Veo que sus palabras son sinceras y no puedo evitar preguntarme si no está queriendo negar la realidad. Existe un cincuenta por ciento de posibilidades de que sea de él, ¡claro!, pero también está el otro cincuenta, y ése es de Oliver. Y para mí es casi imposible negarlo. No comprendo cómo puede cerrar los ojos a lo evidente.
«¡Déjalo ya, África! —me riñe mi conciencia—. Te acaba de decir que él está tranquilo, que va a seguir contigo. ¿No es eso lo que quieres?»
«Sí», me respondo a mí misma en una conversación mental.

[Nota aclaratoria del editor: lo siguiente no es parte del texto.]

(** * genmon: the Modbus protocol engine (genmonlib/mymodbus.py)

    A shallow embedding of [ModbusProtocol] (mymodbus.py), the constants of
    [ModbusBase] (modbusbase.py) and the buffer operations of the transports
    (myserial.py, myserialtcp.py), followed by the properties of the frame
    codec and of the transaction processor.

    Conventions.
    - A Python [int] is a [Z]; [<<], [>>], [&], [|] are [Z.shiftl],
      [Z.shiftr], [Z.land], [Z.lor].
    - A packet ([List[int]]) is a [list Z]; nothing forces its elements to be
      bytes, exactly as in the source, where only [bytearray(...)] checks it.
    - A Python [str] is the list of its code points ([pystr]).
    - A method that mutates [self] is a function in the monad [M], which
      threads the object and records whether a Python exception is pending.
    - Logging calls have no effect on the modelled state and are left out.
    - One call of the parser sees the inbound buffer as it is at that moment:
      bytes appended by the reader thread arrive between two calls. *)

From Stdlib Require Import ZArith List String Ascii Bool Lia.
Import ListNotations.
Local Open Scope Z_scope.

(* ------------------------------------------------------------------ *)
(** ** Python values *)

Module Py.

(** [len(l)] *)
Definition len {A} (l : list A) : Z := Z.of_nat (List.length l).

(** [l[i]] for [i >= 0]; [None] stands for [IndexError]. *)
Definition index {A} (l : list A) (i : Z) : option A :=
  if i <? 0 then None else nth_error l (Z.to_nat i).

(** [l[-k]] for [k >= 1]. *)
Definition index_from_end {A} (l : list A) (k : Z) : option A :=
  if len l <? k then None else index l (len l - k).

(** [l[:n]], with Python's reading of a negative bound. *)
Definition slice_to {A} (l : list A) (n : Z) : list A :=
  if n <? 0 then firstn (Z.to_nat (Z.max 0 (len l + n))) l
  else firstn (Z.to_nat n) l.

(** [l[0::2]] and [l[1::2]] *)
Fixpoint evens {A} (l : list A) : list A :=
  match l with
  | [] => []
  | x :: tl => x :: match tl with [] => [] | _ :: tl' => evens tl' end
  end.

Definition odds {A} (l : list A) : list A :=
  match l with [] => [] | _ :: tl => evens tl end.

(** [range(0, n)] *)
Definition range (n : Z) : list Z := map Z.of_nat (seq 0 (Z.to_nat n)).

Definition is_byte (v : Z) : bool := (0 <=? v) && (v <=? 255).

(** [bytearray(l)]: [None] stands for the [ValueError] raised when an element
    is not in [range(0, 256)]. *)
Definition bytearray (l : list Z) : option (list Z) :=
  if forallb is_byte l then Some l else None.

(** A [str] as the list of its code points. *)
Definition pystr := list Z.

Definition code (c : ascii) : Z := Z.of_N (N_of_ascii c).

Fixpoint str (s : string) : pystr :=
  match s with
  | EmptyString => []
  | String c tl => code c :: str tl
  end.

(** [chr(v)]: [None] stands for [ValueError]. *)
Definition chr (v : Z) : option Z :=
  if (0 <=? v) && (v <=? 0x10FFFF) then Some v else None.

(** Lower-case hexadecimal digits of a non-negative number, most significant
    first; [fuel] bounds the number of digits. *)
Definition hexdigit (d : Z) : Z := if d <? 10 then 48 + d else 87 + d.

Fixpoint hex_digits (fuel : nat) (v : Z) (acc : pystr) : pystr :=
  match fuel with
  | O => acc
  | S f =>
      let acc' := hexdigit (v mod 16) :: acc in
      if v <? 16 then acc' else hex_digits f (v / 16) acc'
  end.

Definition hex (v : Z) : pystr := hex_digits (S (Z.to_nat (Z.log2 v))) v [].

Definition zeros (n : Z) : pystr := repeat 48 (Z.to_nat n).

(** ["%0<w>x" % v]: the sign first, then zeros up to the width [w]. *)
Definition fmt_x (w : Z) (v : Z) : pystr :=
  if v <? 0
  then 45 :: zeros (w - 1 - len (hex (- v))) ++ hex (- v)
  else zeros (w - len (hex v)) ++ hex v.

(** *** [int(s, 16)] on an ASCII string *)

Definition is_space (c : Z) : bool :=
  ((9 <=? c) && (c <=? 13)) || ((28 <=? c) && (c <=? 32)).

Definition hex_value (c : Z) : option Z :=
  if (48 <=? c) && (c <=? 57) then Some (c - 48)
  else if (97 <=? c) && (c <=? 102) then Some (c - 87)
  else if (65 <=? c) && (c <=? 70) then Some (c - 55)
  else None.

Fixpoint lstrip (s : pystr) : pystr :=
  match s with
  | c :: tl => if is_space c then lstrip tl else s
  | [] => []
  end.

Definition strip (s : pystr) : pystr := rev (lstrip (rev (lstrip s))).

(** The digits after the sign and the prefix: single underscores between
    digits only. [prev_digit] tells whether the previous character was a
    digit; [acc] is the value read so far. *)
Fixpoint digits16 (s : pystr) (prev_digit : bool) (acc : Z) : option Z :=
  match s with
  | [] => if prev_digit then Some acc else None
  | c :: tl =>
      if c =? 95 then
        if prev_digit then digits16 tl false acc else None
      else
        match hex_value c with
        | Some d => digits16 tl true (16 * acc + d)
        | None => None
        end
  end.

Definition unsigned16 (s : pystr) : option Z :=
  match s with
  | 48 :: x :: tl =>
      if (x =? 120) || (x =? 88) then
        match tl with
        | 95 :: tl' => digits16 tl' false 0
        | _ => digits16 tl false 0
        end
      else digits16 s false 0
  | _ => digits16 s false 0
  end.

(** [int(s, 16)]; [None] stands for [ValueError]. *)
Definition int16 (s : pystr) : option Z :=
  match strip s with
  | 45 :: tl => option_map Z.opp (unsigned16 tl)
  | 43 :: tl => unsigned16 tl
  | tl => unsigned16 tl
  end.

(** *** Indexing and slicing with any bounds *)

(** [l[i]] for any [i]: a negative index counts from the end. *)
Definition getitem {A} (l : list A) (i : Z) : option A :=
  if i <? 0
  then (if len l + i <? 0 then None else index l (len l + i))
  else index l i.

«Entonces, ¿cuál es el problema?»
«El problema está en ponernos una venda en los ojos y negar lo que ha pasado. El problema es que ahora estamos bien, él lo ha aceptado y yo me alegro, pero no puedo evitar preguntarme... ¿y si es de Oliver? Me da miedo que sea así y que en un futuro no pueda aguantar la presión, la incertidumbre, y al final decida abandonarme, ¡Y, si yo me pregunto todo esto, me es imposible creer que él no lo haga!»
—¿Qué es lo que pasa, Afri? —me dice dándome un beso en la frente y sacándome de mi propio debate mental.

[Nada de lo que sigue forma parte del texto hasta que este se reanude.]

(** * Record translator (src/translations/recordTranslator.js)

    A shallow embedding of the [RecordTranslator] class and of the
    translator registry ([registerIdentity], [getTranslator],
    [getIdentity]) over a small model of the JavaScript store: values,
    heap objects with a class and properties, and the two module-level
    [WeakMap]s. *)

From stdpp Require Import gmap strings list fin_maps pretty.
From Stdlib Require Import ZArith Lia.

Local Open Scope string_scope.
Local Open Scope Z_scope.

(** ** JavaScript values and objects *)

(** Object references are heap locations. *)
Abbreviation loc := positive.

Inductive value : Type :=
| VUndefined
| VNull
| VBool (b : bool)
| VNum (n : Z)
| VStr (s : string)
| VRef (l : loc).

#[global] Instance value_eq_dec : EqDecision value.
Proof. solve_decision. Defined.

#[global] Instance value_inhabited : Inhabited value := populate VUndefined.

(** The classes an object of this program can be an instance of.  [ClsObject]
    is an object literal, [ClsArray] an array literal. *)
Inductive cls : Type :=
| ClsObject
| ClsArray
| ClsCore
| ClsIndexMapper
| ClsRecordTranslator.

#[global] Instance cls_eq_dec : EqDecision cls.
Proof. solve_decision. Defined.

Record object : Type := Obj {
  obj_class : cls;
  obj_props : gmap string value;
}.

(** What a [throw] carries: the [Error] of [getIdentity], the [TypeError]s
    of the language itself, or any value a collaborator throws. *)
Inductive exn : Type :=
| ExnError (msg : string)
| ExnTypeError (msg : string)
| ExnValue (v : value).

Inductive res (A : Type) : Type :=
| Ok (a : A)
| Throw (e : exn).
Arguments Ok {A} a.
Arguments Throw {A} e.

(** ** The store *)

Section Store.
(** Private state of the collaborators (host hooks, index mappers). *)
Context {Ext : Type}.

Record World : Type := MkWorld {
  heap : gmap loc object;
  identities : gmap loc value;            (* const identities = new WeakMap() *)
  translatorSingletons : gmap loc value;  (* const translatorSingletons = new WeakMap() *)
  ext : Ext;
}.

Definition set_heap (f : gmap loc object → gmap loc object) (w : World) : World :=
  MkWorld (f (heap w)) (identities w) (translatorSingletons w) (ext w).
Definition set_identities (f : gmap loc value → gmap loc value) (w : World) : World :=
  MkWorld (heap w) (f (identities w)) (translatorSingletons w) (ext w).
Definition set_translatorSingletons (f : gmap loc value → gmap loc value) (w : World) : World :=
  MkWorld (heap w) (identities w) (f (translatorSingletons w)) (ext w).

(** Computations: state passing with exceptions. *)
Definition M (A : Type) : Type := World → res A * World.

Definition ret {A} (a : A) : M A := fun w => (Ok a, w).
Definition throw {A} (e : exn) : M A := fun w => (Throw e, w).
Definition bind {A B} (m : M A) (k : A → M B) : M B :=
  fun w => match m w with
           | (Ok a, w') => k a w'
           | (Throw e, w') => (Throw e, w')
           end.
Definition gets {A} (f : World → A) : M A := fun w => (Ok (f w), w).
End Store.

Arguments World : clear implicits.
Arguments M : clear implicits.

Notation "'let*' x ':=' m 'in' k" := (bind m (fun x => k))
  (at level 10, x name, m at level 100, k at level 200,
   format "'[v' 'let*'  x  :=  m  'in'  '/' k ']'").
Notation "m ;;; k" := (bind m (fun _ => k))
  (at level 100, right associativity).

(** ** Language primitives used by the module *)

Section Primitives.
Context {Ext : Type}.
Local Abbreviation World := (World Ext).
Local Abbreviation M := (M Ext).

(** The value of property [k] of the object at [l]; a property that is
    not there reads as [undefined]. *)
Definition field (w : World) (l : loc) (k : string) : value :=
  default VUndefined (o ← heap w !! l; obj_props o !! k).

(** The class of the object at [l], if there is one. *)
Definition classOf (w : World) (l : loc) : option cls :=
  obj_class <$> heap w !! l.

(** [v.k]: reading a property.  Reading from [undefined] or [null] throws;
    a primitive has none of the properties this module reads. *)
Definition getProp (v : value) (k : string) : M value := fun w =>
  match v with
  | VUndefined | VNull =>
      (Throw (ExnTypeError "Cannot read properties of undefined or null"), w)
  | VRef l => (Ok (field w l k), w)
  | _ => (Ok VUndefined, w)
  end.

(** [this.k = x] on an object. *)
Definition setProp (v : value) (k : string) (x : value) : M unit := fun w =>
  match v with
  | VUndefined | VNull =>
      (Throw (ExnTypeError "Cannot set properties of undefined or null"), w)
  | VRef l =>
      (Ok tt, set_heap (alter (fun o => Obj (obj_class o) (<[k:=x]> (obj_props o))) l) w)
  | _ => (Ok tt, w)
  end.

(** A fresh object: [new C()], an object literal or an array literal. *)
Definition alloc (o : object) : M value := fun w =>
  let l := fresh (dom (heap w)) in
  (Ok (VRef l), set_heap (insert l o) w).

(** [recv.meth(args)]: the receiver is looked at before the arguments are
    evaluated, and a missing receiver throws at once. *)
Definition callMethod {A} (recv : value) (args : M A) (meth : A → M value) : M value :=
  match recv with
  | VUndefined | VNull =>
      throw (ExnTypeError "Cannot read properties of undefined or null")
  | _ => let* a := args in meth a
  end.

(** [v instanceof Core]: only an object is an instance. *)
Definition instanceofCore (v : value) (w : World) : bool :=
  match v with
  | VRef l => bool_decide (classOf w l = Some ClsCore)
  | _ => false
  end.

(** [WeakMap.prototype.has], [get] and [set]: only objects are keys. *)
Definition weakmap_has (m : gmap loc value) (k : value) : bool :=
  match k with
  | VRef l => bool_decide (is_Some (m !! l))
  | _ => false
  end.

Definition weakmap_get (m : gmap loc value) (k : value) : value :=
  match k with
  | VRef l => default VUndefined (m !! l)
  | _ => VUndefined
  end.

Definition weakmap_set (m : gmap loc value) (k v : value) : res (gmap loc value) :=
  match k with
  | VRef l => Ok (<[l:=v]> m)
  | _ => Throw (ExnTypeError "Invalid value used as weak map key")
  end.
End Primitives.

(** ** Collaborators

    The host's hook runner, the [IndexMapper] methods and the [isObject]
    helper are imported by the module and are not part of it: they are the
    parameters of the development. *)

Class Collaborators (Ext : Type) : Type := {
  (* hot.runHooks(name, value) *)
  runHooks : value → string → value → M Ext value;
  (* mapper.getVisualIndex(index), mapper.getPhysicalIndex(index) *)
  getVisualIndex : value → value → M Ext value;
  getPhysicalIndex : value → value → M Ext value;
  (* mapper.getSkippedIndexes(), mapper.isSkipped(index),
     mapper.setSkippedIndexes(indexes) *)
  getSkippedIndexes : value → M Ext value;
  isSkipped : value → value → M Ext value;
  setSkippedIndexes : value → value → M Ext value;
  (* isObject(value), from helpers/object *)
  isObject : value → World Ext → bool;
}.

(** ** class RecordTranslator *)

Section RecordTranslator.
Context {Ext : Type} `{!Collaborators Ext}.
Local Abbreviation World := (World Ext).
Local Abbreviation M := (M Ext).

(** Modelled from the spec: the constructor of [IndexMapper] is not in the
    sources; "an IndexMapper is created when a RecordTranslator is created
    for a host", so [new IndexMapper()] is a fresh object of that class,
    whose private state the mapper's own methods keep. *)
Definition newIndexMapper : M value := alloc (Obj ClsIndexMapper ∅).

(** [constructor(hot)], run by [new RecordTranslator(hot)]. *)
Definition newRecordTranslator (hot : value) : M value :=
  let* this := alloc (Obj ClsRecordTranslator ∅) in
  setProp this "hot" hot ;;;
  let* rowIndexMapper := newIndexMapper in
  setProp this "rowIndexMapper" rowIndexMapper ;;;
  let* columnIndexMapper := newIndexMapper in
  setProp this "columnIndexMapper" columnIndexMapper ;;;
  ret this.

Definition toVisualRow (this row : value) : M value :=
  let* hot := getProp this "hot" in
  callMethod hot
    (let* m := getProp this "rowIndexMapper" in
     callMethod m (ret row) (getVisualIndex m))
    (runHooks hot "unmodifyRow").

Definition toVisualColumn (this column : value) : M value :=
  let* hot := getProp this "hot" in
  callMethod hot
    (let* m := getProp this "columnIndexMapper" in
     callMethod m (ret column) (getVisualIndex m))
    (runHooks hot "unmodifyCol").

(** The object literal [{row: r, column: c}] and the array literal
    [[r, c]]. *)
Definition coordObject (r c : value) : object :=
  Obj ClsObject (<["row" := r]> (<["column" := c]> ∅)).
Definition coordArray (r c : value) : object :=
  Obj ClsArray (<["0" := r]> (<["1" := c]> (<["length" := VNum 2]> ∅))).

Definition toVisual (this row column : value) : M value :=
  let* b := gets (isObject row) in
  if b : bool then
    let* rr := getProp row "row" in
    let* r := toVisualRow this rr in
    let* cc := getProp row "column" in
    let* c := toVisualColumn this cc in
    alloc (coordObject r c)
  else
    let* r := toVisualRow this row in
    let* c := toVisualColumn this column in
    alloc (coordArray r c).

Definition toPhysicalRow (this row : value) : M value :=
  let* hot := getProp this "hot" in
  callMethod hot
    (let* m := getProp this "rowIndexMapper" in
     callMethod m (ret row) (getPhysicalIndex m))
    (runHooks hot "modifyRow").

Definition toPhysicalColumn (this column : value) : M value :=
  let* hot := getProp this "hot" in
  callMethod hot
    (let* m := getProp this "columnIndexMapper" in
     callMethod m (ret column) (getPhysicalIndex m))
    (runHooks hot "modifyCol").

Definition toPhysical (this row column : value) : M value :=
  let* b := gets (isObject row) in
  if b : bool then
    let* rr := getProp row "row" in
    let* r := toPhysicalRow this rr in
    let* cc := getProp row "column" in
    let* c := toPhysicalColumn this cc in
    alloc (coordObject r c)
  else
    let* r := toPhysicalRow this row in
    let* c := toPhysicalColumn this column in
    alloc (coordArray r c).

Definition getSkippedRows (this : value) : M value :=
  let* m := getProp this "rowIndexMapper" in
  callMethod m (ret tt) (fun _ => getSkippedIndexes m).

Definition getSkippedColumns (this : value) : M value :=
  let* m := getProp this "columnIndexMapper" in
  callMethod m (ret tt) (fun _ => getSkippedIndexes m).

Definition isSkippedRow (this row : value) : M value :=
  let* m := getProp this "rowIndexMapper" in
  callMethod m (ret row) (isSkipped m).

Definition isSkippedColumn (this column : value) : M value :=
  let* m := getProp this "columnIndexMapper" in
  callMethod m (ret column) (isSkipped m).

(** The setters have no [return]: a call evaluates to [undefined]. *)
Definition setSkippedRows (this indexes : value) : M value :=
  let* m := getProp this "rowIndexMapper" in
  callMethod m (ret indexes) (setSkippedIndexes m) ;;;
  ret VUndefined.

Definition setSkippedColumns (this indexes : value) : M value :=
  let* m := getProp this "columnIndexMapper" in
  callMethod m (ret indexes) (setSkippedIndexes m) ;;;
  ret VUndefined.

(** ** The registry *)

Definition registerIdentity (identity hot : value) : M value := fun w =>
  match weakmap_set (identities w) identity hot with
  | Ok m => (Ok VUndefined, set_identities (fun _ => m) w)
  | Throw e => (Throw e, w)
  end.

Definition getIdentity (identity : value) : M value := fun w =>
  if negb (weakmap_has (identities w) identity) then
    (Throw (ExnError "Record translator was not registered for this object identity"), w)
  else
    (Ok (weakmap_get (identities w) identity), w).

Definition getTranslator (identity : value) : M value :=
  let* isCore := gets (instanceofCore identity) in
  let* instance := (if isCore : bool then ret identity else getIdentity identity) in
  let* cached := gets (fun w => weakmap_has (translatorSingletons w) instance) in
  if cached : bool then
    gets (fun w => weakmap_get (translatorSingletons w) instance)
  else
    let* singleton := newRecordTranslator instance in
    (fun w =>
       match weakmap_set (translatorSingletons w) instance singleton with
       | Ok m => (Ok tt, set_translatorSingletons (fun _ => m) w)
       | Throw e => (Throw e, w)
       end) ;;;
    ret singleton.
End RecordTranslator.

(** ** IndexMapper *)

Module IndexMapper.

(** Modelled from the spec: [indexMapper.js] is imported by the module and
    is not part of the sources.  Per the spec's data model an index mapper
    owns [indexOrder], the ordered sequence of the physical indexes of its
    axis, and [skipped], the physical indexes excluded from rendering; the
    visual order is [indexOrder] without the skipped indexes, and slot [i]
    of it is visual index [i].  The unmapped sentinel is [None]. *)
Record t : Type := Mk {
  indexOrder : list Z;
  skipped : list Z;
}.

(** Modelled from the spec: [isSkipped(physicalIndex)], the "membership
    test against skipped". *)
Definition isSkipped (m : t) (physicalIndex : Z) : bool :=
  bool_decide (physicalIndex ∈ skipped m).

(** Modelled from the spec: the derived [visualOrder], "the ordered sequence
    obtained by filtering indexOrder to remove any index present in
    skipped". *)
Definition visualOrder (m : t) : list Z :=
  filter (fun p => p ∉ skipped m) (indexOrder m).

—Nada, Juan, déjalo —le contesto levantándome.
—Afri, sé lo que piensas —me aclara desde la cama—, y no pienso irme a ninguna parte, no me voy a mover de aquí, ni ahora ni nunca. Te lo digo de verdad, te lo prometo. He tomado una decisión y pienso cumplirla.
Y entonces no puedo controlar mis brazos, mi cuerpo, mi cabeza; creo que no hay nadie en este mundo que pueda querer tanto a otra persona como me quiere Juan, como nos queremos.

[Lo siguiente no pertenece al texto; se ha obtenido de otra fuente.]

(** X6. [filterSensitiveStorage] is idempotent: filtering its result again
    changes nothing, whatever the mode and the datum. *)
Theorem filterSensitiveStorage_idempotent
  (Math_log2 : float64 -> float64) (settings : Settings) (storage : value) :
  filterSensitiveStorage Math_log2 settings
    (filterSensitiveStorage Math_log2 settings storage)
  = filterSensitiveStorage Math_log2 settings storage.
Proof.
  destruct (is_object storage) eqn:Hobj.
  - rewrite (filterSensitiveStorage_rebuild Math_log2 settings storage Hobj).
    set (h := fun kv => snd (redact_entry Math_log2 settings kv)).
    destruct (@rebuild_keys h (Object_entries storage) []) as [Hnd Hnp];
      [constructor|intros []|].
    rewrite filterSensitiveStorage_rebuild by reflexivity.
    cbn [Object_entries]. fold h.
    rewrite rebuild_distinct by (cbn [app map]; exact Hnd).
    cbn [app]. f_equal.
    rewrite filter_all.
    + apply map_fixed.
      apply rebuild_entries; [|constructor].
      intros kv _. subst h. cbn [fst snd].
      pose proof (redact_entry_idem Math_log2 settings kv) as Hidem.
      unfold redact_entry at 1 in Hidem. cbn [fst snd redact_entry] in *.
      injection Hidem as Hidem. now rewrite Hidem.
    + apply Forall_forall. intros [k v] Hin. cbn [fst]. unfold not_proto.
      destruct (jsstring_eqb k (lit "__proto__")) eqn:E; [|reflexivity].
      apply jsstring_eqb_eq in E. subst k. exfalso. apply Hnp.
      apply in_map_iff. now exists (lit "__proto__", v).
  - rewrite (filterSensitiveStorage_not_object Math_log2 settings storage Hobj).
    reflexivity.
Qed.

(** ** The cookie filter *)

Section CookieFilterResults.

Variable Math_log2 : float64 -> float64.
Variable settings : Settings.

Lemma redacted_cookie_properties (cookie : value) (key : jsstring) :
  get_property (redacted_copy cookie) key
  = if jsstring_eqb (lit "value") key then Some (Str REDACTED) else get_property cookie key.
Proof. unfold get_property. cbn [redacted_copy Object_entries]. apply lookup_define_property. Qed.

Lemma redacted_copy_idem (cookie : value) :
  redacted_copy (redacted_copy cookie) = redacted_copy cookie.
Proof. unfold redacted_copy. cbn [Object_entries]. now rewrite define_property_idem. Qed.

(** The filter, item by item. *)
Lemma filterSensitiveCookies_items (items result : list value) :
  filterSensitiveCookies Math_log2 settings (Arr items) = Normal result
  <-> Forall2 (fun cookie cookie' => filter_cookie Math_log2 settings cookie = Normal cookie')
              items result.
Proof. apply map_completion_Normal. Qed.

(** What the filter has returned for a cookie, it returns for it again. *)
Lemma filter_cookie_idem (cookie cookie' : value) :
  filter_cookie Math_log2 settings cookie = Normal cookie' ->
  filter_cookie Math_log2 settings cookie' = Normal cookie'.
Proof.
  intro H. pose proof H as H0.
  destruct (is_object cookie) eqn:Hobj;
    [|rewrite (filter_cookie_not_object Math_log2 settings cookie Hobj) in H;
      injection H as <-; exact H0].
  rewrite (filter_cookie_object Math_log2 settings cookie Hobj) in H.
  destruct (must_redact_cookie Math_log2 settings (get_property cookie (lit "name"))
              (get_property cookie (lit "value"))) as [[|]|e] eqn:Hred;
    cbn [bind] in H; try discriminate; injection H as <-; [|exact H0].
  rewrite (filter_cookie_object Math_log2 settings (redacted_copy cookie) eq_refl).
  rewrite !redacted_cookie_properties.
  change (jsstring_eqb (lit "value") (lit "name")) with false.
  change (jsstring_eqb (lit "value") (lit "value")) with true.
  cbv iota. rewrite redacted_copy_idem.
  unfold must_redact_cookie in *.
  destruct (jsstring_eqb (sensitiveDataMode settings) (lit "hide-all")); [reflexivity|].
  destruct (jsstring_eqb (sensitiveDataMode settings) (lit "hide-sensitive"));
    [|discriminate].
  destruct (isSensitiveKey_of (get_property cookie (lit "name"))) as [sensitive|e];
    [|discriminate].
  cbn [bind]. now destruct (sensitive || _).
Qed.

(** In the mode [hide-all] the filter returns, every cookie object redacted. *)
Lemma filter_cookie_hide_all (cookie : value) :
  sensitiveDataMode settings = lit "hide-all" ->
  filter_cookie Math_log2 settings cookie
  = Normal (if is_object cookie then redacted_copy cookie else cookie).
Proof.
  intro Hmode. destruct (is_object cookie) eqn:Hobj;
    [|now apply filter_cookie_not_object].
  rewrite (filter_cookie_object Math_log2 settings cookie Hobj).
  unfold must_redact_cookie. rewrite Hmode. reflexivity.
Qed.

Lemma filterSensitiveCookies_hide_all (items : list value) :
  sensitiveDataMode settings = lit "hide-all" ->
  filterSensitiveCookies Math_log2 settings (Arr items)
  = Normal (map (fun cookie => if is_object cookie then redacted_copy cookie else cookie)
              items).
Proof.
  intro Hmode. apply filterSensitiveCookies_items.
  induction items as [|cookie items IH]; constructor; [|exact IH].
  now apply filter_cookie_hide_all.
Qed.

Lemma redacted_copy_is_redacted (cookie : value) :
  is_redacted (if is_object cookie then redacted_copy cookie else cookie) = true
  \/ is_object (if is_object cookie then redacted_copy cookie else cookie) = false.
Proof.
  destruct (is_object cookie) eqn:Hobj; [left|now right].
  unfold is_redacted. rewrite redacted_cookie_properties. reflexivity.
Qed.

End CookieFilterResults.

—Para mí lo eres todo, Juan, y cada día que paso a tu lado es como vivir en un oasis en medio del desierto —le declaro antes de volver a encontrarme con su boca.
Esa boca que me desea, que me vuelve loca y que no me canso de degustar. Esas manos que no paran de expresarme una y otra vez cuánto me aman.
—Juan, te quiero.
—Yo más, Afri, yo siempre —oigo que me dice mientras permanezco entre sus brazos.